[Extracted records]
┌──
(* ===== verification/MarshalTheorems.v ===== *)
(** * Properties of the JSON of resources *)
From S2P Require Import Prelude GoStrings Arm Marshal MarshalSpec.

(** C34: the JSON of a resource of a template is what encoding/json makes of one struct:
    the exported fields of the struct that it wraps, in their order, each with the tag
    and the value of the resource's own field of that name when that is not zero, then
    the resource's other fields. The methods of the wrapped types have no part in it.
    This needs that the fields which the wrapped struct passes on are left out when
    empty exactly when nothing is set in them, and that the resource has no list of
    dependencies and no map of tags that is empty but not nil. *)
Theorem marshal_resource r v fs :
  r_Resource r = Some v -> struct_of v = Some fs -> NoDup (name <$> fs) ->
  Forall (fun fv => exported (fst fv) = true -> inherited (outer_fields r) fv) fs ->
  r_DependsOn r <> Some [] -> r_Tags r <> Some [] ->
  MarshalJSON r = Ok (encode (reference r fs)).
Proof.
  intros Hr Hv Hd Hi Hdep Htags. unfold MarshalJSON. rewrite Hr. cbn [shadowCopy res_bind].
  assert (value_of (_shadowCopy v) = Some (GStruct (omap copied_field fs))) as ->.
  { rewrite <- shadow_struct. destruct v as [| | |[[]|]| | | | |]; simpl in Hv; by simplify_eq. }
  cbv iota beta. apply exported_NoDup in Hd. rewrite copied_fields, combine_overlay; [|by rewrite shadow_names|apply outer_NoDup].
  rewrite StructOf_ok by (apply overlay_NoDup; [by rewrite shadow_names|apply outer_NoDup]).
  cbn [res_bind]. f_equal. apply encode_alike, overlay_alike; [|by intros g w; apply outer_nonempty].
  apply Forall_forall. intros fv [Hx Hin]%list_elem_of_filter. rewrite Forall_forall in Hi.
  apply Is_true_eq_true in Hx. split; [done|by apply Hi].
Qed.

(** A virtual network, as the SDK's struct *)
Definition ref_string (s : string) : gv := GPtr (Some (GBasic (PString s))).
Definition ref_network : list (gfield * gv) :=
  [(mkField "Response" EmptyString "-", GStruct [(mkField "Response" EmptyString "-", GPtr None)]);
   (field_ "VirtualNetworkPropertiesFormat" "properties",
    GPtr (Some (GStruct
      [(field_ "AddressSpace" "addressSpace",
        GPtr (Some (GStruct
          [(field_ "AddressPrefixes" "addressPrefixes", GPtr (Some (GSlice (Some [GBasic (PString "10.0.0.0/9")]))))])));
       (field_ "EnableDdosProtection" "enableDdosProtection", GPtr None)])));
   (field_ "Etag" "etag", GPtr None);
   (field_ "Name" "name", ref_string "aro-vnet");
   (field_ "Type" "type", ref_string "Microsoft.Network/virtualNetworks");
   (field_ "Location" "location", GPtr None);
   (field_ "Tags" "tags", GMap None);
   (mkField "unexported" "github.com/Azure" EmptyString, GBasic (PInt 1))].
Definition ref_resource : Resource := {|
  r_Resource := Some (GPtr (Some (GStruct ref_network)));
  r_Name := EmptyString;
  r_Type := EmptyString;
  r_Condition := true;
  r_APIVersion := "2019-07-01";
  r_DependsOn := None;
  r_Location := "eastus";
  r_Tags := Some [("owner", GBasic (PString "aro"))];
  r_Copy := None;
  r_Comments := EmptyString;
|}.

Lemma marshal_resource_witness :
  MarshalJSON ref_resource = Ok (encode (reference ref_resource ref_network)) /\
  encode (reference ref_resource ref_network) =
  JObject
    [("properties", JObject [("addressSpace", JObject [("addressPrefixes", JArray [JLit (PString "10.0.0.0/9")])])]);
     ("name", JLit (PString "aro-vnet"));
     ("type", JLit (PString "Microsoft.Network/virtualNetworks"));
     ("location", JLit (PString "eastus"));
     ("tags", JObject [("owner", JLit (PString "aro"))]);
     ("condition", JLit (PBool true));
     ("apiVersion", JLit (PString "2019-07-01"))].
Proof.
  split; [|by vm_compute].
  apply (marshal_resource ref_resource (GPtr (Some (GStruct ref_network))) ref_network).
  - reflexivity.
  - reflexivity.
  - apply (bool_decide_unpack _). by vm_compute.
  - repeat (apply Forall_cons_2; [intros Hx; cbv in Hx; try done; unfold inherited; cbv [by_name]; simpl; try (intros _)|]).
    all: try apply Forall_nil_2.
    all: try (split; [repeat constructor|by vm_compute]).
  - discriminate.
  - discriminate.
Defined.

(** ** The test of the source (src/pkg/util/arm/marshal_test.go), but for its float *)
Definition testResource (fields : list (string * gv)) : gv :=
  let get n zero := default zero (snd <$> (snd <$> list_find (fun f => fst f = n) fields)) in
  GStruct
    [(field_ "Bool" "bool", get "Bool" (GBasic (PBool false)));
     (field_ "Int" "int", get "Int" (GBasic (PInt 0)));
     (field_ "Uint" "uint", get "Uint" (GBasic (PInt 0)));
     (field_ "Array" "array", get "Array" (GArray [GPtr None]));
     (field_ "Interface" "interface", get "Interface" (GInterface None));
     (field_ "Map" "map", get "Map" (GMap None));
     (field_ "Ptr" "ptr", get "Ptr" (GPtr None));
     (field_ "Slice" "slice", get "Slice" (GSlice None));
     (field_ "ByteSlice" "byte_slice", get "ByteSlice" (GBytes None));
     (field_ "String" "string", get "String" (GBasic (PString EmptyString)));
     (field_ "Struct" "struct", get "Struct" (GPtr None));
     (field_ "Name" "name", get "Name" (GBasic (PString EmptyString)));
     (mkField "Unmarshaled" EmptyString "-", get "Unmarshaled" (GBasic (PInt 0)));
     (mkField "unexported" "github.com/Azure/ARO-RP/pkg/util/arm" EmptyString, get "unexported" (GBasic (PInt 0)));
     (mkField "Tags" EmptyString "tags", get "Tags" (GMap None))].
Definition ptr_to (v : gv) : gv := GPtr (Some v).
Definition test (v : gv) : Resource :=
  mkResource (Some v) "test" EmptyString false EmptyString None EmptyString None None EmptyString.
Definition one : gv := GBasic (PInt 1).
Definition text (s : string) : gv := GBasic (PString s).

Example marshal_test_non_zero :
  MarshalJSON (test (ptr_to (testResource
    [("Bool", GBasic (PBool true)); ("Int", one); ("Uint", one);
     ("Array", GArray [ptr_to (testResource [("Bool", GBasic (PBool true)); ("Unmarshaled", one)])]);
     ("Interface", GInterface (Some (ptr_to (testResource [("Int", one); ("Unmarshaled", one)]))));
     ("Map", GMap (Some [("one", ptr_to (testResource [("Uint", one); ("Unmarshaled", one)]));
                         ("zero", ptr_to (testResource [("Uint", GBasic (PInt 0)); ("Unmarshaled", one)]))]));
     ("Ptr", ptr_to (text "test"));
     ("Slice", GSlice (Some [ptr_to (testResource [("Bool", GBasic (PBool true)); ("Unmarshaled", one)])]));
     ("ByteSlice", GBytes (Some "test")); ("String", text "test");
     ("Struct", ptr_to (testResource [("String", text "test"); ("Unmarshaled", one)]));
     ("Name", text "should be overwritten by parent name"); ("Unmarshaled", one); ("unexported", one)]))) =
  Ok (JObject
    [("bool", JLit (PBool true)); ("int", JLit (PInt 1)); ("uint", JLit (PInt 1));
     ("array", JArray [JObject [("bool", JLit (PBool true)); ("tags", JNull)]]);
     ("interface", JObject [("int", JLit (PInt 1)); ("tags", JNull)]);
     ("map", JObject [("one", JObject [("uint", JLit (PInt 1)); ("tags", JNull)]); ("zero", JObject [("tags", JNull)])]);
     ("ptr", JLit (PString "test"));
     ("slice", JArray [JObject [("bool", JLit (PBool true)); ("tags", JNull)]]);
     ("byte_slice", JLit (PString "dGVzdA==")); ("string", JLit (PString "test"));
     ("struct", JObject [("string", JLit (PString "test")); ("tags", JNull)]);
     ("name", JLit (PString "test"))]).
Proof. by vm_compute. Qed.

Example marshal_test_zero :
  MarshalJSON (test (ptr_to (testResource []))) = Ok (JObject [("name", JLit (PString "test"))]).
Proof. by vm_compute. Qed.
└──
:: What is expected ::
Your answer should be the exact lines above from the one with "(GBasic (PBool false)));" through the one with "GArray [ptr_to (testResource", both included, and nothing besides.

:: Written answer ::
    [(field_ "Bool" "bool", get "Bool" (GBasic (PBool false)));
     (field_ "Int" "int", get "Int" (GBasic (PInt 0)));
     (field_ "Uint" "uint", get "Uint" (GBasic (PInt 0)));
     (field_ "Array" "array", get "Array" (GArray [GPtr None]));
     (field_ "Interface" "interface", get "Interface" (GInterface None));
     (field_ "Map" "map", get "Map" (GMap None));
     (field_ "Ptr" "ptr", get "Ptr" (GPtr None));
     (field_ "Slice" "slice", get "Slice" (GSlice None));
     (field_ "ByteSlice" "byte_slice", get "ByteSlice" (GBytes None));
     (field_ "String" "string", get "String" (GBasic (PString EmptyString)));
     (field_ "Struct" "struct", get "Struct" (GPtr None));
     (field_ "Name" "name", get "Name" (GBasic (PString EmptyString)));
     (mkField "Unmarshaled" EmptyString "-", get "Unmarshaled" (GBasic (PInt 0)));
     (mkField "unexported" "github.com/Azure/ARO-RP/pkg/util/arm" EmptyString, get "unexported" (GBasic (PInt 0)));
     (mkField "Tags" EmptyString "tags", get "Tags" (GMap None))].
Definition ptr_to (v : gv) : gv := GPtr (Some v).
Definition test (v : gv) : Resource :=
  mkResource (Some v) "test" EmptyString false EmptyString None EmptyString None None EmptyString.
Definition one : gv := GBasic (PInt 1).
Definition text (s : string) : gv := GBasic (PString s).

Example marshal_test_non_zero :
  MarshalJSON (test (ptr_to (testResource
    [("Bool", GBasic (PBool true)); ("Int", one); ("Uint", one);
     ("Array", GArray [ptr_to (testResource [("Bool", GBasic (PBool true)); ("Unmarshaled", one)])]);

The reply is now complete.